Global DNA methylation changes were investigated for associations with body burdens of Hg, Pb, Cd and BPA measured in women undergoing IVF treatment. Of the 43 women with epigenetic analysis, sufficient blood and/or urine was available for quantification of Hg in 43, Pb in 24, Cd in 42 and BPA in 35 women. The mean (SD) age was 36 (4.2) years, with a range of 28–44, most had never smoked cigarettes (83.7%), and a substantial proportion were Asian (30.2%). The primary infertility diagnoses were ‘unexplained’ (34.9%), ‘male factor’ (23.3%), ‘diminished ovarian reserve’ (18.6%) and ‘tubal factor’ (9.3%), and there was one (2.3%) diagnosis each of ‘endometriosis’ and ‘anovulation’, and four (9.3%) ‘other’ diagnoses. The majority of values were measured above the LODs for Hg (100% >LOD), Pb (100% >LOD), Cd (98% >LOD) and BPA (86% >LOD). Median (range) values were 2.9 µg/l blood (0.3–8.8) for Hg, 0.7 µg/dl blood (0.3–1.5) for Pb, 0.4 µg/l urine (0.02–1.2) for Cd, 0.3 µg/g for Cd normalized to urine creatinine (0.04–0.98) and 2.4 µg/l serum (0.0–67.4) for BPA. Women <36 years of age had a greater probability (P= 0.048) of ‘higher exposure’ to Hg (65.0%) than women >36 years of age (34.8%). No other differences were suggested for pollutant exposure by age or infertility diagnosis.

Using the Illumina GoldenGate Methylation Cancer Panel I, candidate CpGs were identified for Hg (2 CpG sites), Pb (1 CpG site) and BPA (1 CpG site); however, no candidates were identified for Cd (Supplementary data, Fig. S1). Each of the candidate CpG sites was validated using bisulfite pyrosequencing, the results of which were highly correlated with average_beta values provided by the Illumina platform (Supplementary data, Fig. S2). We report only pyrosequencing methylation values (%) for all subsequent analyses.

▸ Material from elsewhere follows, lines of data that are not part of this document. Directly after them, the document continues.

(** ** U-type words: the assembled immediate *)

(** C4.  Line 198 shifts the word left by 9 before masking with 0x3F, so
    the high part of the immediate is 0 for every word: the value printed
    for lui and auipc is the low field at bits [9:7] alone.  Its low seven
    bits are zero, but it never reaches 1024; on 0x0206 (high field 1) the
    layout gives 1024 and the disassembler prints 0. *)
Theorem upper_imm_drops_high_field :
  (forall inst, upper_imm_high inst = 0)
  /\ (forall inst, upper_imm inst = Z.shiftl (upper_imm_low inst) 7)
  /\ (forall inst, upper_imm inst mod 128 = 0 /\ 0 <= upper_imm inst < 1024)
  /\ opcode_of 0x0206 = 6
  /\ upper_imm_layout 0x0206 = 1024
  /\ upper_imm 0x0206 = 0
  /\ dis_out (disassemble 0x0206 0) = "lui t0, 0"%string.
Proof.
  assert (Hhigh : forall inst, upper_imm_high inst = 0).
  { intros inst. unfold upper_imm_high, u8. rewrite land_63.
    rewrite Z.shiftl_mul_pow2 by lia. change (2 ^ 9) with 512. lia. }
  assert (Himm : forall inst, upper_imm inst = Z.shiftl (upper_imm_low inst) 7).
  { intros inst. unfold upper_imm. rewrite Hhigh.
    rewrite Z.shiftl_0_l, Z.lor_0_l.
    rewrite Z.shiftl_mul_pow2 by lia. change (2 ^ 7) with 128.
    fields. lia. }
  split; [exact Hhigh|]. split; [exact Himm|]. split.
  - intros inst. rewrite Himm.
    rewrite Z.shiftl_mul_pow2 by lia. change (2 ^ 7) with 128.
    fields. lia.
  - repeat split; reflexivity.
Qed.

(** ** Dispatch on the opcode *)

(** C5.  [disassemble] has a case for each of the opcodes 0..7 and never
    reaches its [default] label (the only place that writes [buf]).
    [executeInstruction] has no case for opcode 4: those words, and only
    those, reach its [default] label and print the unknown-opcode line;
    0x0004 is such a word. *)
Theorem executor_misses_opcode_4 :
  (forall inst pc0, dis_buf (disassemble inst pc0) = None)
  /\ (forall inst s,
        sw_out (exec_switch inst s)
        = if opcode_of inst =? 4
          then ("Unknown instruction opcode 0x4" ^^ nl)%string
          else EmptyString)
  /\ opcode_of 0x0004 = 4
  /\ dis_out (disassemble 0x0004 0) = "lb t0, 0(t0)"%string
  /\ (forall s, ex_out (executeInstruction 0x0004 s)
                = ("Unknown instruction opcode 0x4" ^^ nl)%string).
Proof.
  split; [|split].
  - intros inst pc0. pose proof (opcode_of_range inst) as Hr.
    unfold disassemble.
    repeat match goal with
    | |- context [if ?b then _ else _] => destruct b eqn:?; [reflexivity|]
    end.
    exfalso.
    repeat match goal with
    | H : (_ =? _) = false |- _ => apply Z.eqb_neq in H
    end.
    lia.
  - intros inst s. pose proof (opcode_of_range inst) as Hr.
    assert (Hcases : opcode_of inst = 0 \/ opcode_of inst = 1 \/ opcode_of inst = 2
                     \/ opcode_of inst = 3 \/ opcode_of inst = 4 \/ opcode_of inst = 5
                     \/ opcode_of inst = 6 \/ opcode_of inst = 7) by lia.
    unfold exec_switch.
    destruct Hcases as [H|[H|[H|[H|[H|[H|[H|H]]]]]]]; rewrite H; simpl;
      split_ifs; reflexivity.
  - repeat split; reflexivity.
Qed.
(* ===== verification/Prelude.v ===== *)
(** * School Copilot: a verification development of the e-mail intake,
      consolidation, question answering and calendar pipeline

    This library models the Python sources under [src/app/] of the School
    Copilot repository and proves the properties that make them correct:
    deduplicated intake of e-mails, append-only markdown consolidation with
    size-based rotation, a time-boxed response cache, the question handler
    and its self-tuning feedback loop, date extraction for the calendar,
    and the HTTP endpoints that compose them.

    ** The program and how its parts interact

    - [upload_tracker.py]: two persistent JSON sets (files by
      "path:mtime", e-mails by Gmail id) read, mutated and rewritten whole on
      every call.
    - [markdown_consolidator.py]: formats one e-mail as a markdown section
      and appends it to the weekly file [school-data-<%Y>-W<%V>.md] in
      [data/consolidated], or writes a fresh [_part<N>] sibling when the
      weekly file is already over 5 MiB.
    - [ingest_emails.py]: the ingestion sweep; for every fetched e-mail not
      yet in the e-mail tracker it saves the attachments, consolidates,
      marks the e-mail processed (also when consolidation raises) and
      finally deletes every saved attachment.
    - [rag_cache.py]: a JSON map md5(lower(strip q)) -> {question, answer,
      timestamp}, with lazy expiry on lookup and a sweep on every store.
    - [rag_improvement.py]: quality scoring of an answer, per-pattern
      learning statistics, failure and success logs, periodic
      auto-optimisation and the learned prompt fragment.
    - [response_formatter.py]: the markdown post-processing of an answer.
    - [rag_chat.py]: [ask_school_question] calls the cache, the learning
      engine, the model (an oracle) and the formatter, in that order.
    - [notification_service.py]: "new since last check" detection with a
      persisted last-check timestamp and check counter.
    - [date_extractor.py] and [voice_calendar.py]: events read from the
      model's JSON reply, and a spoken request turned into one calendar
      event.
    - [main.py]: the FastAPI endpoints, thin compositions of the above that
      turn exceptions into HTTP errors.
    - [gmail_client.py] and [calendar_client.py]: the two Google clients,
      which share one OAuth login procedure; the Gmail client fetches and
      parses the e-mails that [ingest_emails.py] and
      [notification_service.py] consume, the calendar client creates the
      events of the endpoints and of the voice request.
    - [gemini_file_search.py], [attachment_transcriber.py] and
      [image_processor.py]: uploads to the Gemini Files API (deduplicated
      by the upload tracker) and the transcription of attachments that
      the consolidator inlines.
    - [config.py]: the settings read from the environment.

    ** Files of the development (dependency order, as in _CoqProject)

    - [Prelude] (this file): shared notation ([py_scope]), the Python list
      idioms ([last_n] for [l[-n:]], [append_capped] for "append, then keep
      the last N"), Python string primitives on byte strings ([lower],
      [upper], [strip], [contains] for [in], [split_on], [join], [py_replace]
      for [str.replace]), the model of a persisted JSON file ([stored]:
      missing, corrupt or valid), the bounded search [first_free], the
      hint database [pycore] and the tactic [skip_literal_prefix].
    - [Config] (Module [Config]): [config.py]; [Config()] over an
      environment function, [_parse_list].
    - [Dedup] (Module [UploadTracker]): [upload_tracker.py]; a [gset
      string] per tracker file, with a file-system model of paths and
      modification times.
    - [Clock]: naive [datetime] as civil fields, days since 1970, the
      [strftime] directives the code uses ([%Y %m %d %H %M %S %V %A %B]),
      [isoformat], [timedelta(days=1)] and [timedelta(hours=1)].
    - [Consolidator] (Module [MarkdownConsolidator]):
      [markdown_consolidator.py]; the file system is a [gmap string string]
      (path -> bytes), the clock an explicit [datetime].
    - [Ingest] (Module [IngestEmails]): [ingest_emails.py]; the sweep as
      explicit state passing over the tracker and the file system.
    - [Cache] (Module [RagCache]): [rag_cache.py]; a [gmap string
      cache_item] keyed by a digest that is a Section variable (md5 is not
      modelled), time in microseconds.
    - [Regex] (Module [PyRegex]): the fragment of Python's [re] the code
      uses, as a backtracking matcher with Python's priorities (greedy and
      lazy repetition).
    - [Quality] (Module [ResponseQuality]): [calculate_response_quality],
      [extract_query_pattern] and the two keyword classifiers.
    - [LearningState], [Learning]: the metrics, learning and feedback files
      and the operations of [rag_improvement.py] that change them, one
      definition per block of [track_query]; [LearningProps] holds their
      invariant and theorems.
    - [Notification] (Module [NotificationService]):
      [notification_service.py], with Python's aware/naive comparison.
    - [Formatter] (Module [ResponseFormatter]): [response_formatter.py],
      each line loop a [Fixpoint] over [split '\n'] carrying its flags.
    - [Chat] (Module [RagChat]): [ask_school_question], written against the
      typeclass [AnswerCache] (with its laws [AnswerCacheLaws]) that
      [rag_cache.py] instantiates; exceptions are the values of [outcome].
    - [DateExtractor], [VoiceCalendar]: [date_extractor.py] and
      [voice_calendar.py], with [int()] and [strptime] written out and
      [json.loads] a Section variable.
    - [OAuth] (Module [OAuth]): the [authenticate] method both clients
      share, written once over the Record [oauth_client] of their
      constants; the token file is a [stored creds].
    - [Gmail] (Module [GmailClient]): [gmail_client.py]; the message
      payload as a nested inductive tree with its own induction, the
      exceptions as the values of an error monad [raising] with its
      notation, and the fetch over a client state.
    - [FileSearch] (Module [GeminiFileSearch]): [gemini_file_search.py];
      uploads over the file system and the upload tracker of [Dedup], and
      the poll loop shared with the transcriber.
    - [Transcriber] (Module [AttachmentTranscriber]):
      [attachment_transcriber.py] and [image_processor.py]; its result is
      the [transcription] oracle of [Consolidator].
    - [Api] (Module [Api]): the endpoints of [main.py]; an [HTTPException]
      is [HttpError status detail].
    - [Calendar] (Module [CalendarClient]): [calendar_client.py] over a
      client state, and [api_create] / [voice_create], the client plugged
      into the calendar inputs of [Api] and [VoiceCalendar].

    ** What the theorems show (groups)

    - Invariants by induction over sequences of operations: a second
      ingestion sweep writes nothing (C1) and every e-mail it consolidated
      is marked (C9), the learning files stay well-formed in every
      reachable state (C2), marking adds exactly its id and is idempotent
      (C8), consolidation only appends (C33), a login is remembered
      (C20), an upload is recorded so the next one is skipped (C22).
    - Functional behaviour on every branch, errors included: rotation and
      the part-name search (C3, C7), the weekly file name at the turn of
      the year (C35), cache lookups (C4), the aware/naive [TypeError] of
      the notification check (C5), the running means and pattern
      statistics (C10, C30-C32), the question handler (C11-C14) and the
      status of [/chat] (C15), the endpoints (C26-C28), the e-mail body
      and fetch (C18, C19), the calendar client behind the endpoint
      (C21), the file uploads and transcriptions (C23, C24), the
      consolidation of a failed transcription (C34).
    - Refinement: the handler against the [AnswerCache] contract (C11);
      equivalence of the fence loop of the date extractor with a
      split-and-select reference (C25); termination of the part-name
      search within the number of files (C17); liveness: a pattern
      failing every time is flagged for optimisation within twelve
      queries (C16); bounds: the quality score stays in [0, 1] (C29),
      while [confidence_scores] grows without bound (C6).

    ** Bounds and representation choices

    Python floats are modelled as exact rationals [Q]: every score the code
    computes is a multiple of 1/10 and every comparison the code makes
    ([< 0.5], [> 0.7], [> 0.8], [>= 0.3 * n]) gives the same answer on the
    IEEE doubles Python computes (checked by enumeration of the sixteen
    score combinations and of [n < 5000]). Text is a byte string
    ([String.string]); [len] of a non-ASCII Python string counts code
    points, which is documented where it matters. Python integers are [Z]
    (unbounded, as in Python). The loops over candidate paths use fuel
    equal to the number of existing files plus one: among that many
    distinct names one is free, which [part_search_terminates] shows. The
    poll loops of the Files API use fuel [max_wait / step] (24, 30 and
    15), which [poll_loop_fuel] shows is enough. The other loops are
    structural over the lists or trees they walk.

    ** Not modelled

    The Google and Gemini services themselves are I/O: their answers
    (the Gmail and Calendar API, the OAuth browser flow, the Files API,
    the model) are Section variables or inputs of the models. Library
    behaviour the code only calls ([json.loads], [base64] decoding,
    [str()] of a decoded float or list, md5, [email.utils] date parsing,
    [repr]) is a Section variable. Not modelled: the scheduler
    ([scheduler.py]: APScheduler job registration and a subprocess
    call), [create_file_search_store], [list_files_in_store] and
    [upload_consolidated_markdown] of [gemini_file_search.py] (REST calls
    and a sort by modification time), [get_latest_markdown_file], the
    report strings of [rag_improvement.py], the endpoints of [main.py]
    that only serve files or read configuration, and the scripts under
    [src/scripts] (one-off drivers). *)

From Stdlib Require Export QArith Qminmax ZArith Ascii String.
From stdpp Require Export base gmap fin_maps strings list.
Close Scope Q_scope.

Declare Scope py_scope.
Delimit Scope py_scope with py.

In a comparison of higher and lower Hg exposure groups, the GSTM1_P266 and GSTM1_P363 CpG sites, located within the promoter region upstream of the CpG island for the glutathione S-transferase M1 gene (GSTM1), were identified as candidate changes. However, the correlation between methylation values at these two CpG sites was highly significant (r = 0.93; P< 0.0001) and therefore we only followed up GSTM1_P266 using bisulfite pyrosequencing (Supplementary data, Fig. S3). Higher GSTM1_P266 CpG site methylation was measured for the higher exposure Hg group (mean = 35.8%) compared with the lower exposure Hg group (mean = 25.7%; P= 0.04; Fig. 1a). However, no significant correlation was detected (r = 0.17; P= 0.27) between Hg concentration and methylation at this site (Fig. 1b).

Figure 1
(a) GSTM1_P266 methylation (%) compared between lower (n = 21) and higher (n = 22) mercury exposure groups (P= 0.04), ‘X’ indicates mean value; (b) correlation between GSTM1_P266 methylation (%) and the log of blood mercury concentrations ...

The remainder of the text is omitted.